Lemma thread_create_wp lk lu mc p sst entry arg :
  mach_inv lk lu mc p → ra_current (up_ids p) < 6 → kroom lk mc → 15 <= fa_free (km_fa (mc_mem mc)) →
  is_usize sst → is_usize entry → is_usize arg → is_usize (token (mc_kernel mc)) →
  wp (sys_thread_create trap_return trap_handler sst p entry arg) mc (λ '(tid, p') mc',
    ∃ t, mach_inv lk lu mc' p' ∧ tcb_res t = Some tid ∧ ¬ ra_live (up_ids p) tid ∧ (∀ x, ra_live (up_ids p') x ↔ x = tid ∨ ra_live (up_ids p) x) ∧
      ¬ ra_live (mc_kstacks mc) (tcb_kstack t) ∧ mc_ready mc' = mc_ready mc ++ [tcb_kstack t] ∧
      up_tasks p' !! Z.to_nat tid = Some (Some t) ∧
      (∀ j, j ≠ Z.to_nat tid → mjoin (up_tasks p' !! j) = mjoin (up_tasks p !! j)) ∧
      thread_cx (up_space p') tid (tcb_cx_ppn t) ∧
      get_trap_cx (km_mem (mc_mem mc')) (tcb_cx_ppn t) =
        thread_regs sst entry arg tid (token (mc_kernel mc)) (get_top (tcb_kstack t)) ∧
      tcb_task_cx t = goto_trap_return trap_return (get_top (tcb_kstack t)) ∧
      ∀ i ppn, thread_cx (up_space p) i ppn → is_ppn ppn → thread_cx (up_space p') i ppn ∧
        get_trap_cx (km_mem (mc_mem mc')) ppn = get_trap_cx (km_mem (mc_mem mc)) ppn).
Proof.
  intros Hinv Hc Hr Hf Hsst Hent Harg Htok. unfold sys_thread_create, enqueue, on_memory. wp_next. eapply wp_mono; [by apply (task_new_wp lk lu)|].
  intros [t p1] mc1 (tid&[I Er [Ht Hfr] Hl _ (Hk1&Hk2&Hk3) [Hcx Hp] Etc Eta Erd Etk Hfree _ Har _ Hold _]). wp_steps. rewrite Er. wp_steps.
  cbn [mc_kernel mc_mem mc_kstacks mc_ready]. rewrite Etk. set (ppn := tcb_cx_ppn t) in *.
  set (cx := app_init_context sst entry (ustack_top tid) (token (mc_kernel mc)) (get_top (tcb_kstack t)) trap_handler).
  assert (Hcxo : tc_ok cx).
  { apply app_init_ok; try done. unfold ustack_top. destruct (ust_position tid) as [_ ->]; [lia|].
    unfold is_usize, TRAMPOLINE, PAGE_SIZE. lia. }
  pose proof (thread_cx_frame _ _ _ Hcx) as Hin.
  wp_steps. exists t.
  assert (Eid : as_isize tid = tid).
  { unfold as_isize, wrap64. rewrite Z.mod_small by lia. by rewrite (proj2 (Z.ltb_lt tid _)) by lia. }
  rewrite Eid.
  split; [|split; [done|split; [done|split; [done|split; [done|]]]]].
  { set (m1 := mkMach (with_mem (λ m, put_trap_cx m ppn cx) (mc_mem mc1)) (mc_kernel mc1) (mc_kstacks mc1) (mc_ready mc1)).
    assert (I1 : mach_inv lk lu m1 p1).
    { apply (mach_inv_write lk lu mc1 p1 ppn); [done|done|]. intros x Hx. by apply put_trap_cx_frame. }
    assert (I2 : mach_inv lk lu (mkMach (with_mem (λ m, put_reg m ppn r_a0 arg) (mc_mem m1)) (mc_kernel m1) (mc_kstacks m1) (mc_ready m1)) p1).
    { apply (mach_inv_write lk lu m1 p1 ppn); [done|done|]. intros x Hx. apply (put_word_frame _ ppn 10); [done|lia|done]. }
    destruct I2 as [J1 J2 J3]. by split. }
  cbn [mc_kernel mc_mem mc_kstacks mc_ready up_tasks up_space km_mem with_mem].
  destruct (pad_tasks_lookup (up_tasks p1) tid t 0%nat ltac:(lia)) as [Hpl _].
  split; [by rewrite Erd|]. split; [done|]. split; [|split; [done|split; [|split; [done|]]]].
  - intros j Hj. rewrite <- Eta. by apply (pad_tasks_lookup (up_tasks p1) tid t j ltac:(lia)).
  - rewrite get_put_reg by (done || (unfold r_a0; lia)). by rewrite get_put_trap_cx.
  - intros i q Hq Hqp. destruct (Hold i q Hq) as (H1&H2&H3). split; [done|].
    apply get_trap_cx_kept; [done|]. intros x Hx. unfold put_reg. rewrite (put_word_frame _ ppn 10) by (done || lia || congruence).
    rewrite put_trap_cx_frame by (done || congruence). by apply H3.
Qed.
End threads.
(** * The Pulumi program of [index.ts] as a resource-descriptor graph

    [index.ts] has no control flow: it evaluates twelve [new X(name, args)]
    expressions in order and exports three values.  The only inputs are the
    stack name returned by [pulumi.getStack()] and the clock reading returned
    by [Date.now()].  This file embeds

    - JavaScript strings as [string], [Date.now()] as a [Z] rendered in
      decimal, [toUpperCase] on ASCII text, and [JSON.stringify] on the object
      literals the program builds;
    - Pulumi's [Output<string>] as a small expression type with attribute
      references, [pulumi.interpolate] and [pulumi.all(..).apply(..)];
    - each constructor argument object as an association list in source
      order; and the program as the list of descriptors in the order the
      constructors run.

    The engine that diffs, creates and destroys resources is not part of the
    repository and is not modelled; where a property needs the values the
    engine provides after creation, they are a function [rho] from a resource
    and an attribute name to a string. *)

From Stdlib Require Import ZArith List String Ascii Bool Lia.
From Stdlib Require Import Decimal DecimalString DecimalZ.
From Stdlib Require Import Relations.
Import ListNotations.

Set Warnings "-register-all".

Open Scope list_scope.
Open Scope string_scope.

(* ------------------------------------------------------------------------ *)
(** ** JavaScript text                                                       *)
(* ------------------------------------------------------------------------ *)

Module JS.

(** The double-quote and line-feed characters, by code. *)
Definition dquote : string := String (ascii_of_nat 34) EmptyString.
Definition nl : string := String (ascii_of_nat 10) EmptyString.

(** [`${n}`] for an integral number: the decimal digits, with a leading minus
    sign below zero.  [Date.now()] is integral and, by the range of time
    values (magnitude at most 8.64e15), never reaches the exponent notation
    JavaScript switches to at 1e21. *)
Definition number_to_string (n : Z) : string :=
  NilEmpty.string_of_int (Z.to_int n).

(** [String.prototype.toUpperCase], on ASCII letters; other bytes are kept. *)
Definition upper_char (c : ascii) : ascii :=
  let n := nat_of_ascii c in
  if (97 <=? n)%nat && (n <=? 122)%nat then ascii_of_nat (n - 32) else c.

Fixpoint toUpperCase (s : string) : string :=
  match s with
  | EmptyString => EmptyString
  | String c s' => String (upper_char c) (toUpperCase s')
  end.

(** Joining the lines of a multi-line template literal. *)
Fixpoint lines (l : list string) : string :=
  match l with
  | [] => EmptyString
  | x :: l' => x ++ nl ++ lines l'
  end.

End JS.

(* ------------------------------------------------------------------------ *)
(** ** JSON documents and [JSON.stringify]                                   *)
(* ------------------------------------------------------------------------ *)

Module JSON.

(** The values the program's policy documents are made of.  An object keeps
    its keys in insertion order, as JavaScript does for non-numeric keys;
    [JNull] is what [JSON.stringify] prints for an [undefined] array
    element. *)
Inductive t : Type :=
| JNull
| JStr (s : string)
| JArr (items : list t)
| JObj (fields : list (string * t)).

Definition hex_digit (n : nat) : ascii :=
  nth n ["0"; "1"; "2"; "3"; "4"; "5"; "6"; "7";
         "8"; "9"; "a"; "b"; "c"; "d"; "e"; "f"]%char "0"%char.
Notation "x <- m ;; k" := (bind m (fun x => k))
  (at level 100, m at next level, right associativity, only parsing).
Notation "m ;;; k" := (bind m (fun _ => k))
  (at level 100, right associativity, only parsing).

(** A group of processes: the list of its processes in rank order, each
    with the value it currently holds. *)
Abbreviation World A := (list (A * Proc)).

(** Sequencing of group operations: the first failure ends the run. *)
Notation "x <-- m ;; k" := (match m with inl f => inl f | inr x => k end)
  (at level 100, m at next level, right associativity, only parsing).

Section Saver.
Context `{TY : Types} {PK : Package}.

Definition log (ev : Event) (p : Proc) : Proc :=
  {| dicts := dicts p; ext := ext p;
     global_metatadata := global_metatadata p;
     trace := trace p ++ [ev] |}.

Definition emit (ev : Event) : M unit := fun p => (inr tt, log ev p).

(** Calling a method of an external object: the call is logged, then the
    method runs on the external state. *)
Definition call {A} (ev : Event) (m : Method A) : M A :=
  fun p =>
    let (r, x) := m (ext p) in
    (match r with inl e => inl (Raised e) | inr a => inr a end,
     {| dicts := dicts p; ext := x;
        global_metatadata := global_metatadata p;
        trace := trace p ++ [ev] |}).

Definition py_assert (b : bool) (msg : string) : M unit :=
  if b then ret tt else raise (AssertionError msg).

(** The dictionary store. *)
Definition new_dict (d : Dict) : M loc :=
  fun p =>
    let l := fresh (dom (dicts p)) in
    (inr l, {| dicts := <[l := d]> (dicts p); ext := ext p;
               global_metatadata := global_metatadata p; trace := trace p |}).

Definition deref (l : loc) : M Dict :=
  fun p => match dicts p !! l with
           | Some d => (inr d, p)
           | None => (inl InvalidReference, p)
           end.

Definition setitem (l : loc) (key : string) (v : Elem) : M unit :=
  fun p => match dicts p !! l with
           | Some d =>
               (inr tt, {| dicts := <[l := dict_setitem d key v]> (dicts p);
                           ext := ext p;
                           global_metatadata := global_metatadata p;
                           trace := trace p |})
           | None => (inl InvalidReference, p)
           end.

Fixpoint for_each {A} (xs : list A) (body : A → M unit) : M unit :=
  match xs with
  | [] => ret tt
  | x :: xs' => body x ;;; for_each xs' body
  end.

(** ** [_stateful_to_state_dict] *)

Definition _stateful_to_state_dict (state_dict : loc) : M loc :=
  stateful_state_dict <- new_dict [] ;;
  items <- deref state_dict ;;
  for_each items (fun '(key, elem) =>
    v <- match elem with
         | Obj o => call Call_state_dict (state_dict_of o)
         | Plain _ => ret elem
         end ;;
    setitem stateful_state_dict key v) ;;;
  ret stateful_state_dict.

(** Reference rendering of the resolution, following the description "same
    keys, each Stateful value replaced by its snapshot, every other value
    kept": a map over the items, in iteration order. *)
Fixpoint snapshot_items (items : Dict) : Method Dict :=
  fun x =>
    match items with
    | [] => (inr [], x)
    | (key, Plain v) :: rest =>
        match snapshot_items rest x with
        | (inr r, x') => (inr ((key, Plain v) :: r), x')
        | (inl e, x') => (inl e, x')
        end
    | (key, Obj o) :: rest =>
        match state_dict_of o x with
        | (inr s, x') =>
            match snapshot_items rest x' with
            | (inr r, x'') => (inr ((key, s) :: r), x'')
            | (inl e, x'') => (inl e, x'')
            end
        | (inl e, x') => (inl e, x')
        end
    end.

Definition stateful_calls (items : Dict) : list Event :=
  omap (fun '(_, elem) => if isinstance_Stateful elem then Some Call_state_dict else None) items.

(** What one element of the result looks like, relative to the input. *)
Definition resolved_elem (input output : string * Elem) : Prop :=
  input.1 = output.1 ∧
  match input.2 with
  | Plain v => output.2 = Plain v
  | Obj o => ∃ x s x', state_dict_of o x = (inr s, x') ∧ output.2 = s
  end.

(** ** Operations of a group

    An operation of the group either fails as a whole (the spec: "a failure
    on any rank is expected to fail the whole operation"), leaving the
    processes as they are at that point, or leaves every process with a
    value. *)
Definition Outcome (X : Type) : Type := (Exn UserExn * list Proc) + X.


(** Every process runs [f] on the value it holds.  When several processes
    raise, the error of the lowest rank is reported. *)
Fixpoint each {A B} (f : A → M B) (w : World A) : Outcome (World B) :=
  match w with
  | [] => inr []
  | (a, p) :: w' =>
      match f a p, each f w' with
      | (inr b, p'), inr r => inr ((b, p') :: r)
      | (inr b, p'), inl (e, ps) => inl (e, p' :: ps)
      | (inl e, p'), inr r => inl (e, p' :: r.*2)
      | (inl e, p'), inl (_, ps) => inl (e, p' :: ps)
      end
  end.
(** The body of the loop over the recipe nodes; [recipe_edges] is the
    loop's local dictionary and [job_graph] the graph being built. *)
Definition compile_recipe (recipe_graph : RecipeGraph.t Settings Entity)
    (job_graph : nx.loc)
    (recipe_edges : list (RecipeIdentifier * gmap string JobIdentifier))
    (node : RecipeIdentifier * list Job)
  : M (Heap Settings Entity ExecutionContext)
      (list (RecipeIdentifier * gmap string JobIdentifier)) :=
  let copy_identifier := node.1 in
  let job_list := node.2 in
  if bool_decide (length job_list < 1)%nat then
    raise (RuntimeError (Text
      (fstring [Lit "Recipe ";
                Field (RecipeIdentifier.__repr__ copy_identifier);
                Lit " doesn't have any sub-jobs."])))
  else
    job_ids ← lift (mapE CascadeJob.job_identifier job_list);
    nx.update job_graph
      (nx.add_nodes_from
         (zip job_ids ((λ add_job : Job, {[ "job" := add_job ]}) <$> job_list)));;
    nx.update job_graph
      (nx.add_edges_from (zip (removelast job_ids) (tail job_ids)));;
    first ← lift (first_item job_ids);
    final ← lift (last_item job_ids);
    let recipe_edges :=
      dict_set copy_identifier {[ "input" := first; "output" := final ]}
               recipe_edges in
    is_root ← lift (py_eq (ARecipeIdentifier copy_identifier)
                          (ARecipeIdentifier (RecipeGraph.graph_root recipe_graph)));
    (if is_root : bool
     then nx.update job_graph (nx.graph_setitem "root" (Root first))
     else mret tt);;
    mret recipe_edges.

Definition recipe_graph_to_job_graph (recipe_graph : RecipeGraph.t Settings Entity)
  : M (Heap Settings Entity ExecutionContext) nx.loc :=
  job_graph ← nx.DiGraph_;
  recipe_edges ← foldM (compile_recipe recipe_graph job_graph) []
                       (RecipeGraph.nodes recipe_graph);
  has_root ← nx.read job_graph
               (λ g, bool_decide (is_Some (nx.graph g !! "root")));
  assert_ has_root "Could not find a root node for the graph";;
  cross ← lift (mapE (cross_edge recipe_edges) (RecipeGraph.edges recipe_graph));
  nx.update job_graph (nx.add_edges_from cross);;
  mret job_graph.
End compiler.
---
EXERCISE OBJECTIVE: Show all lines above that contain "cross".

EXERCISE RESULT:
  cross ← lift (mapE (cross_edge recipe_edges) (RecipeGraph.edges recipe_graph));
  nx.update job_graph (nx.add_edges_from cross);;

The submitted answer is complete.